**PROBLEM STATEMENT:**
Within the records below is a range that opens at the line with "Lemma beside_frames s0" and closes at the line with "rewrite (E : _". Return that range word for word, both ends included, and only that range.

Collected data entries
(** An address space of [s0] that is the same in [s]. *)
Record beside (s0 s : vm_t) (pgdir : Z) : Prop := {
  bs_ok : vm_ok kend s pgdir;
  bs_user : user_ok kend s pgdir;
  bs_pte : forall m, vpn m -> pte_of s pgdir m = pte_of s0 pgdir m;
  bs_data : forall m, 0 <= m < UPAGES -> present (pte_of s0 pgdir m) -> page_data s pgdir m = page_data s0 pgdir m;
  bs_own : forall a, own s pgdir a <-> own s0 pgdir a;
}.
Lemma beside_pages s0 s pgdir : beside s0 s pgdir -> forall a, pages_of s pgdir a <-> pages_of s0 pgdir a.
Proof.
  intros Hb a. unfold pages_of. rewrite (bs_own _ _ _ Hb). assert (forall m, 0 <= m < UPAGES -> vpn m) as Hv by (unfold vpn, UPAGES; lia).
  unfold in_user, addr_of. split; (intros [|(m & H1 & H2 & H3)]; [by left | right; exists m]);
    rewrite (bs_pte _ _ _ Hb) in * by auto; done.
Qed.
Lemma beside_mem s0 s pgdir va : beside s0 s pgdir -> 0 <= va < KERNBASE -> umem s pgdir va = umem s0 pgdir va.
Proof.
  intros Hb Hv. unfold umem, KERNBASE in *. rewrite (bs_pte _ _ _ Hb) by (unfold vpn; zlia).
  destruct (Z.eqb_spec (pte_of s0 pgdir (va / 4096) mod 2) 1) as [E|]; [|done].
  rewrite (bs_data _ _ _ Hb); [done | unfold UPAGES; zlia | exact E].
Qed.

(** It is enough that its pages are the same. *)
Lemma beside_frames s0 s pgdir : vm_ok kend s0 pgdir -> user_ok kend s0 pgdir -> free_ok kend s ->
  (forall a f, pages_of s0 pgdir a -> v_frame s0 !! a = Some f -> v_frame s !! a = Some f) -> beside s0 s pgdir.
Proof.
  intros Hok Hu [Hnd Hfr] Ho.
  assert (forall a, own s0 pgdir a -> is_tab s0 a -> is_tab s a /\ tab s a = tab s0 a) as Ht.
  { intros a Ha (l & Hl & Hn). unfold is_tab, tab. rewrite (Ho a _ (or_introl Ha) Hl), Hl. eauto. }
  destruct (o_dir _ _ _ Hok) as [Hd Hpd]. destruct (Ht _ (or_introl eq_refl) Hd) as [Hd' Ed].
  assert (forall i, pde_of s pgdir i = pde_of s0 pgdir i) as Hpde by (intros i; unfold pde_of; by rewrite Ed).
  assert (forall i, tab_of s pgdir i = tab_of s0 pgdir i) as Hto by (intros i; unfold tab_of; by rewrite Hpde).
  assert (forall i, 0 <= i < 1024 -> present (pde_of s0 pgdir i) -> own s0 pgdir (tab_of s0 pgdir i)) as Hown by (intros i ??; right; eauto).
  assert (forall m, vpn m -> pte_of s pgdir m = pte_of s0 pgdir m) as Hpte.
  { intros m Hm. unfold pte_of. rewrite Hpde. destruct (present_dec (pde_of s0 pgdir (m / 1024))) as [E|E]; [by rewrite E|].
    rewrite (E : _ = 1). assert (0 <= m / 1024 < 1024) as Hi by (unfold vpn in Hm; zlia).
    destruct (o_tab _ _ _ Hok (m / 1024) Hi E) as (H & _ & _). rewrite Hto. by destruct (Ht _ (Hown _ Hi E) H) as [_ ->]. }
  assert (forall m, vpn m -> addr_of s pgdir m = addr_of s0 pgdir m) as Had by (intros; unfold addr_of; by rewrite Hpte).
  assert (forall m, 0 <= m < UPAGES -> vpn m) as Hv by (unfold vpn, UPAGES; lia).
  assert (forall m, 0 <= m < UPAGES -> present (pte_of s0 pgdir m) -> pages_of s0 pgdir (addr_of s0 pgdir m)) as Hpg
    by (intros m ??; right; by exists m).
  constructor; [| |done| |].
  - constructor; [done | done | done | |].
    + intros i Hi. rewrite Hpde, Hto. intros Hp. destruct (o_tab _ _ _ Hok i Hi Hp) as (H1 & H2 & H3).
      split; [apply Ht; auto | done].
    + intros i j Hi Hj. rewrite !Hpde, !Hto. by apply (o_inj _ _ _ Hok).
  - constructor.
    + intros m Hm. rewrite Hpte, Had by auto. intros Hp. destruct (u_page _ _ _ Hu m Hm Hp) as (H1 & x & H2 & H3).
      split; [done|]. exists x. split; [apply Ho; auto | done].
    + intros m m' Hm Hm'. rewrite !Hpte, !Had by auto. by apply (u_inj _ _ _ Hu).
  - intros m Hm Hp. unfold page_data. rewrite Had by auto. destruct (u_page _ _ _ Hu m Hm Hp) as (_ & x & H2 & _).
    rewrite H2. by rewrite (Ho _ _ (Hpg m Hm Hp) H2).
  - intros a. unfold own. setoid_rewrite Hpde. by setoid_rewrite Hto.
Qed.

**ANSWER BOX:**
Lemma beside_frames s0 s pgdir : vm_ok kend s0 pgdir -> user_ok kend s0 pgdir -> free_ok kend s ->
  (forall a f, pages_of s0 pgdir a -> v_frame s0 !! a = Some f -> v_frame s !! a = Some f) -> beside s0 s pgdir.
Proof.
  intros Hok Hu [Hnd Hfr] Ho.
  assert (forall a, own s0 pgdir a -> is_tab s0 a -> is_tab s a /\ tab s a = tab s0 a) as Ht.
  { intros a Ha (l & Hl & Hn). unfold is_tab, tab. rewrite (Ho a _ (or_introl Ha) Hl), Hl. eauto. }
  destruct (o_dir _ _ _ Hok) as [Hd Hpd]. destruct (Ht _ (or_introl eq_refl) Hd) as [Hd' Ed].
  assert (forall i, pde_of s pgdir i = pde_of s0 pgdir i) as Hpde by (intros i; unfold pde_of; by rewrite Ed).
  assert (forall i, tab_of s pgdir i = tab_of s0 pgdir i) as Hto by (intros i; unfold tab_of; by rewrite Hpde).
  assert (forall i, 0 <= i < 1024 -> present (pde_of s0 pgdir i) -> own s0 pgdir (tab_of s0 pgdir i)) as Hown by (intros i ??; right; eauto).
  assert (forall m, vpn m -> pte_of s pgdir m = pte_of s0 pgdir m) as Hpte.
  { intros m Hm. unfold pte_of. rewrite Hpde. destruct (present_dec (pde_of s0 pgdir (m / 1024))) as [E|E]; [by rewrite E|].
    rewrite (E : _ = 1). assert (0 <= m / 1024 < 1024) as Hi by (unfold vpn in Hm; zlia).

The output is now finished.